→ MATERIAL PROVIDED:
(* ===== verification/Queries.v ===== *)
(** The methods of the WebSocket API that search and list, under
    [src/modules/websock-api/api/]: [search/], [AuditGet.cpp] with the serializers
    of [src/core/audit/serializers/], [LogGet.cpp] with [src/tools/LogEntry.cpp],
    [AccessOverview.cpp], and the reading and creation of users of [UserCRUD.cpp]
    with [src/core/auth/serializers/UserSerializer.cpp].

    The database runs the queries: its LIKE, and the results of the SQL texts the
    code builds, are parameters. *)
From Stdlib Require Import ZArith Lia Ascii String.
From stdpp Require Import base tactics numbers list strings gmap.
From S2P Require Import Prelude Json AuditLog Users Credentials Schedules Security Session Api Zones Resources.

Open Scope Z_scope.

Definition int_max : Z := 2 ^ 31 - 1.

(** The product of two [int]s. *)
Definition int_mul (a b : Z) : outcome Z :=
  if (- int_max - 1 <=? a * b) && (a * b <=? int_max) then Ret (a * b) else Fault Overflow.

(** A [std::set] ordered by a key. *)
Fixpoint set_insert {E} (key : E -> Z) (e : E) (s : list E) : list E :=
  match s with
  | [] => [e]
  | x :: s' => if key e <? key x then e :: s else if key e =? key x then s else x :: set_insert key e s'
  end.

(** * Searches *)

(** [std::toupper] in the C locale. *)
Definition toupper (c : ascii) : ascii := if islower c then chr (code c - 32) else c.

Module EntitySearchTool.
Section search.
Context {D E : Type} `{Table D E} {J : Type} `{Json J}.
(** The column, the key of the reply that has its name, and the LIKE of the
    database: a text and a pattern. *)
Context (label : E -> string) (field : string) (like : string -> string -> bool).

(** [std::set::insert] with a comparator that asserts that the ids are set. *)
Definition insert (s : list E) (e : E) : outcome (list E) :=
  match s with
  | [] => Ret [e]
  | _ => _ ← cassert (forallb (fun x => negb (row_id x =? 0)) (e :: s)); Ret (set_insert row_id e s)
  end.

Definition matches (partial : string) (e : E) : bool := like (label e) ("%" +:+ partial +:+ "%").

Definition search_and_append (d : D) (entities : list E) (partial : string) : outcome (list E) :=
  foldM insert entities (List.filter (matches partial) (rows d)).

(** The text with each of its letters, one at a time, a capital. *)
Definition variants (partial : string) : list string :=
  map (fun i => text (alter toupper i (chars partial))) (seq 0 (length (chars partial))).

Definition search (partial : string) (d : D) : outcome (list E) :=
  foldM (search_and_append d) [] (partial :: variants partial).

Definition build_json_entry (entity : E) : J :=
  json_object [("id", json_number (row_id entity)); (field, json_string (label entity))].

Definition search_json (partial : string) (d : D) : outcome J :=
  l ← search partial d; Ret (array_or_null (map build_json_entry l)).

(** [process_impl] of the searches made with the tool. *)
Definition process (req : J) : api D J :=
  partial ← lift (j ← at_ req "partial_name"; get_string j);
  d ← get_db;
  transaction (lift (search_json partial d)).

(** [process_impl] of the searches written out: the text itself comes last, and
    no result is an empty array. *)
Definition search_last (partial : string) (d : D) : outcome (list E) :=
  foldM (search_and_append d) [] (variants partial ++ [partial]).

Definition process_last (req : J) : api D J :=
  transaction (
    partial ← lift (j ← at_ req "partial_name"; get_string j);
    d ← get_db;
    l ← lift (search_last partial d);
    mret (json_array (map build_json_entry l))).

End search.
End EntitySearchTool.

Module CredentialSearch.
Section search.
Context {D : Type} `{Table D credential} {J : Type} `{Json J}.
Context (like : string -> string -> bool).

Definition alias (c : credential) : string := Credential.alias_ (base c).

(** A result is loaded by its id before it is inserted. *)
Definition load_and_insert (d : D) (s : list credential) (c : credential) : outcome (list credential) :=
  match find_row (row_id c) d with Some c => EntitySearchTool.insert s c | None => Throw ObjectNotPersistent end.
Definition search_and_load (d : D) (s : list credential) (partial : string) : outcome (list credential) :=
  foldM (load_and_insert d) s (List.filter (EntitySearchTool.matches alias like partial) (rows d)).
Definition search (partial : string) (d : D) : outcome (list credential) :=
  foldM (search_and_load d) [] (EntitySearchTool.variants partial ++ [partial]).

Definition entry (c : credential) : outcome J :=
  type ← ScheduleMappingJSON.type_name c;
  Ret (json_object [("id", json_number (row_id c)); ("alias", json_string (alias c)); ("type", json_string type)]).

Definition process (req : J) : api D J :=
  transaction (
    partial ← lift (j ← at_ req "partial_name"; get_string j);
    d ← get_db;
    l ← lift (search partial d);
    js ← mapA (fun c => lift (entry c)) l;
    mret (json_array js)).

End search.
End CredentialSearch.

(** * The audit log *)

(** An entry as it is read from the database. *)
Module AuditRow.
Inductive details :=
  | UserEvent (target : Z) (before after : string)
  | ScheduleEvent (target : Z) (before after : string)
  | GroupEvent (target : Z) (before after : string)
  | CredentialEvent (target : Z) (before after : string)
  | DoorEvent (target : Z) (before after : string)
  | ZoneEvent (target : Z) (before after : string)
  | AuthEvent (credential_id : Z) (credential_raw door : string)
  | UserGroupMembershipEvent (target_user target_group : Z)
  | UpdateEvent (target : Z)
  | WSAPICall (uuid method status_string : string) (status_code : Z) (source_endpoint : string)
  | AccessPointEvent (target : Z) (before after : string)
  | ModuleEvent (type_index : string).

Record t := mk {
  id_ : Z;
  event_mask_ : Z;
  timestamp_ : Z;
  description_ : string;
  finalized_ : bool;
  author_id : Z;
  details_ : details;
}.
End AuditRow.

Module AuditSerializer.
Import AuditRow.
Section serializer.
Context {D : Type} `{Odb D} {J : Type} `{Json J}.
(** [Audit::Serializer::JSONService]: what the modules registered. *)
Context (service : AuditRow.t -> option J).

(** [AuditJSON::serialize], with the type, the attributes and the relationships
    the serializer of the kind sets afterwards. *)
Definition serialized (in_ : AuditRow.t) (type : string) (attributes relationships : list (string * J)) : J :=
  let author := if author_id in_ =? 0 then []
                else [("author", data_reply (reference (author_id in_) "user"))] in
  json_object ([("id", json_number (id_ in_)); ("type", json_string type);
    ("attributes", json_object ([("event-mask", json_number (event_mask_ in_));
        ("timestamp", json_number (timestamp_ in_)); ("description", json_string (description_ in_));
        ("finalized", json_bool (finalized_ in_))] ++ attributes))] ++
    match author ++ relationships with [] => [] | l => [("relationships", json_object l)] end).

Definition target (id : Z) (type : string) : list (string * J) := [("target", json_array [reference id type])].

(** What was there before and after, for those who may read it. *)
Definition full_texts (hdl : Z) (before after : string) : api D (list (string * J)) :=
  full ← permitted hdl SecurityContext.AUDIT_READ_FULL SecurityContext.no_param;
  mret (if (full : bool) then [("before", json_string before); ("after", json_string after)] else []).

Definition with_texts (hdl : Z) (in_ : AuditRow.t) (type : string) (id : Z) (target_type before after : string) : api D J :=
  texts ← full_texts hdl before after;
  mret (serialized in_ type texts (target id target_type)).

(** [cannot_visit]. *)
Definition cannot_visit (in_ : AuditRow.t) : api D J :=
  lift (match service in_ with Some j => Ret j | None => Fault AssertFailed end).

(** The serializers of the kinds of entries, [*EventJSON::serialize]. *)
Definition user_event (hdl : Z) (in_ : AuditRow.t) i b a := with_texts hdl in_ "audit-user-event" i "user" b a.
Definition schedule_event (hdl : Z) (in_ : AuditRow.t) i b a := with_texts hdl in_ "audit-schedule-event" i "schedule" b a.
Definition group_event (hdl : Z) (in_ : AuditRow.t) i b a := with_texts hdl in_ "audit-group-event" i "group" b a.
Definition credential_event (hdl : Z) (in_ : AuditRow.t) i b a := with_texts hdl in_ "audit-credential-event" i "credential" b a.
Definition door_event (hdl : Z) (in_ : AuditRow.t) i b a := with_texts hdl in_ "audit-door-event" i "door" b a.
Definition zone_event (hdl : Z) (in_ : AuditRow.t) i b a := with_texts hdl in_ "audit-zone-event" i "zone" b a.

→ WORK ORDER: Taking the lines above, repeat exactly those from the line that contains "(** [cannot_visit]. *)" through the line that contains "Definition credential_event (hdl", and both of those lines as well. Include nothing else.

→ WRITTEN ANSWER:
(** [cannot_visit]. *)
Definition cannot_visit (in_ : AuditRow.t) : api D J :=
  lift (match service in_ with Some j => Ret j | None => Fault AssertFailed end).

(** The serializers of the kinds of entries, [*EventJSON::serialize]. *)
Definition user_event (hdl : Z) (in_ : AuditRow.t) i b a := with_texts hdl in_ "audit-user-event" i "user" b a.
Definition schedule_event (hdl : Z) (in_ : AuditRow.t) i b a := with_texts hdl in_ "audit-schedule-event" i "schedule" b a.
Definition group_event (hdl : Z) (in_ : AuditRow.t) i b a := with_texts hdl in_ "audit-group-event" i "group" b a.
Definition credential_event (hdl : Z) (in_ : AuditRow.t) i b a := with_texts hdl in_ "audit-credential-event" i "credential" b a.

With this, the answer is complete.